THE INPUT: Begin
(** * ArchWiki/optimizer.py: the page optimizer of arch-wiki-docs

    A shallow embedding of [Optimizer] (src/ArchWiki/optimizer.py) and the
    properties of its five steps: [strip_page], [fix_layout],
    [replace_css_links], [update_links] and [fix_footer].

    Conventions of the embedding.
    - A Python [str] is a [string]; its characters are the [ascii] values.
    - An lxml element is a record of its tag, attributes, text and tail together
      with the list of its children; every element carries the identity of the
      Python object ([uid]), and a handle held by the program (an entry of a
      list returned by [cssselect] or [xpath]) is such an identity.
    - A Python exception is a value of [exn]; a method that may raise returns a
      [result]. *)

From Stdlib Require Import List String Ascii Bool Arith Lia Permutation.
Import ListNotations.
Open Scope string_scope.

(** ** Python strings *)

Module Str.

(** [s[n:]] *)
Fixpoint drop (n : nat) (s : string) : string :=
  match n, s with
  | 0, _ => s
  | S _, EmptyString => EmptyString
  | S n', String _ s' => drop n' s'
  end.

(** [s.startswith(p)] *)
Fixpoint startswith (p s : string) : bool :=
  match p with
  | EmptyString => true
  | String a p' =>
      match s with
      | EmptyString => false
      | String b s' => Ascii.eqb a b && startswith p' s'
      end
  end.

(** truth value of a string: [if s:] *)
Definition truthy (s : string) : bool :=
  match s with EmptyString => false | String _ _ => true end.

(** [c in s] *)
Fixpoint mem (c : ascii) (s : string) : bool :=
  match s with
  | EmptyString => false
  | String d s' => Ascii.eqb c d || mem c s'
  end.

(** [s.replace(a, b)] for one-character [a] and [b] *)
Fixpoint replace (a b : ascii) (s : string) : string :=
  match s with
  | EmptyString => EmptyString
  | String c s' => String (if Ascii.eqb c a then b else c) (replace a b s')
  end.

(** [s.split(sep, maxsplit=1)] when it has two parts, i.e. when [sep] occurs
    in [s]: the text before the first [sep] and the text after it. [None]
    stands for the one-element list [[s]]. *)
Fixpoint split_once (sep : ascii) (s : string) : option (string * string) :=
  match s with
  | EmptyString => None
  | String c s' =>
      if Ascii.eqb c sep then Some (EmptyString, s')
      else match split_once sep s' with
           | Some (a, b) => Some (String c a, b)
           | None => None
           end
  end.

(** [s.endswith("/")] *)
Fixpoint ends_with_slash (s : string) : bool :=
  match s with
  | EmptyString => false
  | String c EmptyString => Ascii.eqb c "/"
  | String _ s' => ends_with_slash s'
  end.

(** [s[s.rfind("/") + 1:]], the second component of [os.path.split(s)] *)
Fixpoint path_tail (s : string) : string :=
  match s with
  | EmptyString => EmptyString
  | String c s' =>
      if mem "/" s' then path_tail s'
      else if Ascii.eqb c "/" then s' else s
  end.

(** [s[:s.rfind("/") + 1]] *)
Fixpoint path_dir (s : string) : string :=
  match s with
  | EmptyString => EmptyString
  | String c s' => if mem "/" s then String c (path_dir s') else EmptyString
  end.

(** [s == "/" * len(s)] *)
Fixpoint all_slashes (s : string) : bool :=
  match s with
  | EmptyString => true
  | String c s' => Ascii.eqb c "/" && all_slashes s'
  end.

(** [s.rstrip("/")] *)
Fixpoint rstrip_slashes (s : string) : string :=
  match s with
  | EmptyString => EmptyString
  | String c s' =>
      let r := rstrip_slashes s' in
      if Ascii.eqb c "/" && negb (truthy r) then EmptyString else String c r
  end.

(** the first component of [os.path.split(s)] *)
Definition path_head (s : string) : string :=
  let head := path_dir s in
  if truthy head && negb (all_slashes head) then rstrip_slashes head else head.

(** [os.path.join(a, b)] (posixpath, two arguments) *)
Definition path_join (a b : string) : string :=
  if startswith "/" b then b
  else if negb (truthy a) || ends_with_slash a then a ++ b
  else a ++ "/" ++ b.

End Str.

(** ** The regular expression of [update_links]

    [re.match("^/index.php/(.+?)(?:#(.+))?$", href)], followed in the order
    in which the backtracking matcher tries the alternatives. In a pattern
    without flags [.] is any character but a newline, and [$] matches at the
    end of the string and just before a newline that ends the string. *)

Module Re.

Definition is_nl (c : ascii) : bool := Ascii.eqb c "010".

(** [$] against what is left of the string *)
Definition at_end (s : string) : bool :=
  match s with
  | EmptyString => true
  | String c EmptyString => is_nl c
  | _ => false
  end.

(** the longest run of [.] at the front of [s], and what follows it *)
Fixpoint span_line (s : string) : string * string :=
  match s with
  | EmptyString => (EmptyString, EmptyString)
  | String c s' =>
      if is_nl c then (EmptyString, s)
      else let (a, b) := span_line s' in (String c a, b)
  end.

(** [(.+)$]: the greedy group takes the whole run, and a shorter run is
    never followed by the end of the string *)
Definition dot_plus_end (s : string) : option string :=
  let (f, r) := span_line s in
  if Str.truthy f && at_end r then Some f else None.

(** [(?:#(.+))?$] *)
Definition fragment_end (s : string) : option (option string) :=
  match match s with
        | String "#" s' => dot_plus_end s'
        | _ => None
        end with
  | Some f => Some (Some f)
  | None => if at_end s then Some None else None
  end.

(** the lazy group [(.+?)] once it holds a character: it is extended by one
    more [.] only when the rest of the pattern fails here. The result is
    what the group takes from [s], and the second group. *)
Fixpoint lazy_more (s : string) : option (string * option string) :=
  match fragment_end s with
  | Some g2 => Some (EmptyString, g2)
  | None =>
      match s with
      | EmptyString => None
      | String c s' =>
          if is_nl c then None
          else match lazy_more s' with
               | Some (t, g2) => Some (String c t, g2)
               | None => None
               end
      end
  end.

(** [^/index.php/]: the dot of the pattern is not escaped *)
Definition index_php (s : string) : option string :=
  if Str.startswith "/index" s then
    match Str.drop 6 s with
    | String c s' =>
        if negb (is_nl c) && Str.startswith "php/" s' then Some (Str.drop 4 s')
        else None
    | EmptyString => None
    end
  else None.

(** the whole match: [group(1)] and [group(2)] *)
Definition internal_link (s : string) : option (string * option string) :=
  match index_php s with
  | Some (String c s') =>
      if is_nl c then None
      else match lazy_more s' with
           | Some (t, g2) => Some (String c t, g2)
           | None => None
           end
  | _ => None
  end.

End Re.

(** ** The wiki object

    [self.wiki] is used through two methods, which belong to the ArchWiki
    class and are taken as they are given. *)

Record ArchWiki := {
  resolve_redirect : string -> string;
  get_local_filename : string -> string -> string
}.

(** ** [update_links] on one attribute value *)

Section Links.

(** [urllib.parse.unquote] *)
Variable unquote : string -> string.
Variable wiki : ArchWiki.
Variable relbase : string.

(** lines 110-113 *)
Definition strip_origin (href : string) : string :=
  if Str.startswith "https://wiki.archlinux.org/" href then Str.drop 26 href
  else if Str.startswith "http://wiki.archlinux.org/" href then Str.drop 25 href
  else href.

(** lines 118-123: [title.split("#", maxsplit=1)] unpacked into two names,
    or [ValueError] when there is one part only *)
Definition split_title (title : string) : string * string :=
  match Str.split_once "#" title with
  | Some (t, fragment) => (t, Str.replace " " "_" fragment)
  | None => (title, EmptyString)
  end.

(** lines 128-129 *)
Definition with_fragment (href fragment : string) : string :=
  if Str.truthy fragment then href ++ "#" ++ fragment else href.

(** lines 117-129, given the two groups of the match *)
Definition local_href (g1 : string) (g2 : option string) : string :=
  let title := resolve_redirect wiki g1 in
  let (title, fragment) := split_title title in
  let fragment :=
    match g2 with
    | Some f => if Str.truthy f then f else fragment
    | None => fragment
    end in
  let href := get_local_filename wiki title relbase in
  with_fragment href fragment.

(** lines 107-130: the value given to [a.set("href", _)], or [None] when
    the attribute is not set *)
Definition new_href (href : string) : option string :=
  let href := unquote href in
  let href := strip_origin href in
  match Re.internal_link href with
  | Some (g1, g2) => Some (local_href g1 g2)
  | None => None
  end.

(** lines 133-136: the value given to [i.set("src", _)] *)
Definition new_src (src : string) : option string :=
  if Str.truthy src && Str.startswith "/images/" src
  then Some (Str.path_join relbase ("File__" ++ Str.path_tail src))
  else None.

End Links.

(** ** Exceptions *)

Inductive exn :=
| IndexError          (* [l[0]] on an empty list *)
| ValueError          (* lxml: an element put below itself; a value that is
                         not XML text *)
| AttributeError      (* a method called on [None] *)
| FileExistsError     (* [os.makedirs] of a directory that exists *)
| OSError.            (* any other failure of the operating system *)

Inductive result (A : Type) :=
| Ok (a : A)
| Raise (e : exn).
Arguments Ok {A} a.
Arguments Raise {A} e.

Definition bind {A B : Type} (r : result A) (k : A -> result B) : result B :=
  match r with
  | Ok a => k a
  | Raise e => Raise e
  end.

Notation "x <- r ;; k" := (bind r (fun x => k))
  (at level 61, r at next level, right associativity).

(** a [for] loop whose body may raise *)
Fixpoint for_each {A S : Type} (body : A -> S -> result S) (l : list A) (s : S)
  : result S :=
  match l with
  | [] => Ok s
  | a :: l' => s' <- body a s ;; for_each body l' s'
  end.

(** What a piece of code leaves behind: the state it has reached, and the
    exception when it has raised one. *)
Record outcome (S : Type) := mkOutcome {
  after : S;
  raised : option exn
}.
Arguments mkOutcome {S} after raised.
Arguments after {S} o.
Arguments raised {S} o.

(** the [result] of a piece of code that either completes or raises *)
Definition completed {S : Type} (o : outcome S) : result S :=
  match raised o with
  | None => Ok (after o)
  | Some e => Raise e
  end.

(** a [for] loop whose body raises before it changes anything: the loop stops
    at the first exception, with the state that the turns before it have left *)
Fixpoint for_each_run {A S : Type} (body : A -> S -> result S) (l : list A) (s : S)
  : outcome S :=
  match l with
  | [] => mkOutcome s None
  | a :: l' =>
      match body a s with
      | Ok s' => for_each_run body l' s'
      | Raise e => mkOutcome s (Some e)
      end
  end.

(** ** The element tree *)

(** The tag of a node: a name, or lxml's [Comment] for a comment node. *)
Inductive tag_t :=
| Tag (name : string)
| CommentTag.

Record element := mkElement {
  uid : nat;                         (* identity of the Python object *)
  tag : tag_t;
  attrib : list (string * string);   (* in insertion order *)
  text : string;
  tail : string                      (* lxml keeps the text after an element with it *)
}.

#[warnings="-register-all"]
Inductive node := Node (e : element) (children : list node).
(** C6. A successful [subscribe] call made when the clock reads [t] hands
    [insert_one] a document whose [subscribed_at] is [t], the value
    [datetime.utcnow()] returns during the call, and stores one new
    subscriber whose [subscribed_at] is [t] cut to the millisecond by the
    store: less than a millisecond before [t], never after it.  It is a
    fresh value per call: a call a millisecond or more later stores a later
    timestamp, and a call a millisecond or more after the module was
    imported stores a timestamp later than the class-level default computed
    at import. *)
Theorem subscribed_at_is_clock_at_insertion (validator : EmailValidator)
    (raw : string) (w : World) (t : datetime)
    (body : list (string * string)) (w' : World) :
  POST_newsletter_subscribe (adapter := motor_insert_one) raw (advance_clock t w)
  = (JSONResponse HTTP_201_CREATED body, w') →
  ∃ e oid stored,
    validate_email raw = Some e
    ∧ oplog w'
      = oplog w ++ [FindOne Subscribers; InsertOne Subscribers (Subscriber.mk e t)]
    ∧ subscribers (db w') = subscribers (db w) ++ [SubscriberDoc.mk oid e stored]
    ∧ stored = bson_datetime t
    ∧ (t - 1000 < stored ∧ stored ≤ t)
    ∧ (∀ t', t + 1000 ≤ t' → stored < bson_datetime t')
    ∧ (NewsletterSubscriber_default_subscribed_at w + 1000 ≤ t →
       NewsletterSubscriber_default_subscribed_at w < stored).
Proof.
  unfold POST_newsletter_subscribe.
  destruct (validate_email raw) as [e|]; [|discriminate].
  unfold serve. rewrite subscribe_run.
  destruct (head _); [discriminate|].
  rewrite motor_insert_of. cbn [inserted_id fst].
  intros [= <- <-].
  exists e, (mkObjectId (oid_counter w)), (bson_datetime t).
  pose proof (bson_datetime_bounds t) as [Hlow Hhigh].
  split_and!; try done.
  - intros t'. apply bson_datetime_later.
  - unfold NewsletterSubscriber_default_subscribed_at, datetime in *. lia.
Qed.

Lemma subscribed_at_is_clock_at_insertion_witness :
  POST_newsletter_subscribe (adapter := motor_insert_one)
    (validator := one_at_validator) "a@b.de" (advance_clock 5500 seeded_world)
  = (JSONResponse HTTP_201_CREATED [("message", "Subscription successful")],
     subscribed_world 5500)
  ∧ ∃ e oid stored,
      validate_email (EmailValidator := one_at_validator) "a@b.de" = Some e
      ∧ oplog (subscribed_world 5500)
        = oplog seeded_world
          ++ [FindOne Subscribers; InsertOne Subscribers (Subscriber.mk e 5500)]
      ∧ subscribers (db (subscribed_world 5500))
        = subscribers (db seeded_world) ++ [SubscriberDoc.mk oid e stored]
      ∧ stored = bson_datetime 5500
      ∧ (5500 - 1000 < stored ∧ stored ≤ 5500)
      ∧ (∀ t', 5500 + 1000 ≤ t' → stored < bson_datetime t')
      ∧ (NewsletterSubscriber_default_subscribed_at seeded_world + 1000 ≤ 5500 →
         NewsletterSubscriber_default_subscribed_at seeded_world < stored).
Proof.
  split; [reflexivity|].
  apply (subscribed_at_is_clock_at_insertion one_at_validator "a@b.de"
           seeded_world 5500 [("message", "Subscription successful")]
           (subscribed_world 5500)).
  reflexivity.
Defined.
THE INPUT: End
Write out exactly the lines above between the line with "- unfold NewsletterSubscriber_default_subscribed_at, datetime" and the line with "(validator := one_at_validator)", inclusive, and nothing beyond them.

  - unfold NewsletterSubscriber_default_subscribed_at, datetime in *. lia.
Qed.

Lemma subscribed_at_is_clock_at_insertion_witness :
  POST_newsletter_subscribe (adapter := motor_insert_one)
    (validator := one_at_validator) "a@b.de" (advance_clock 5500 seeded_world)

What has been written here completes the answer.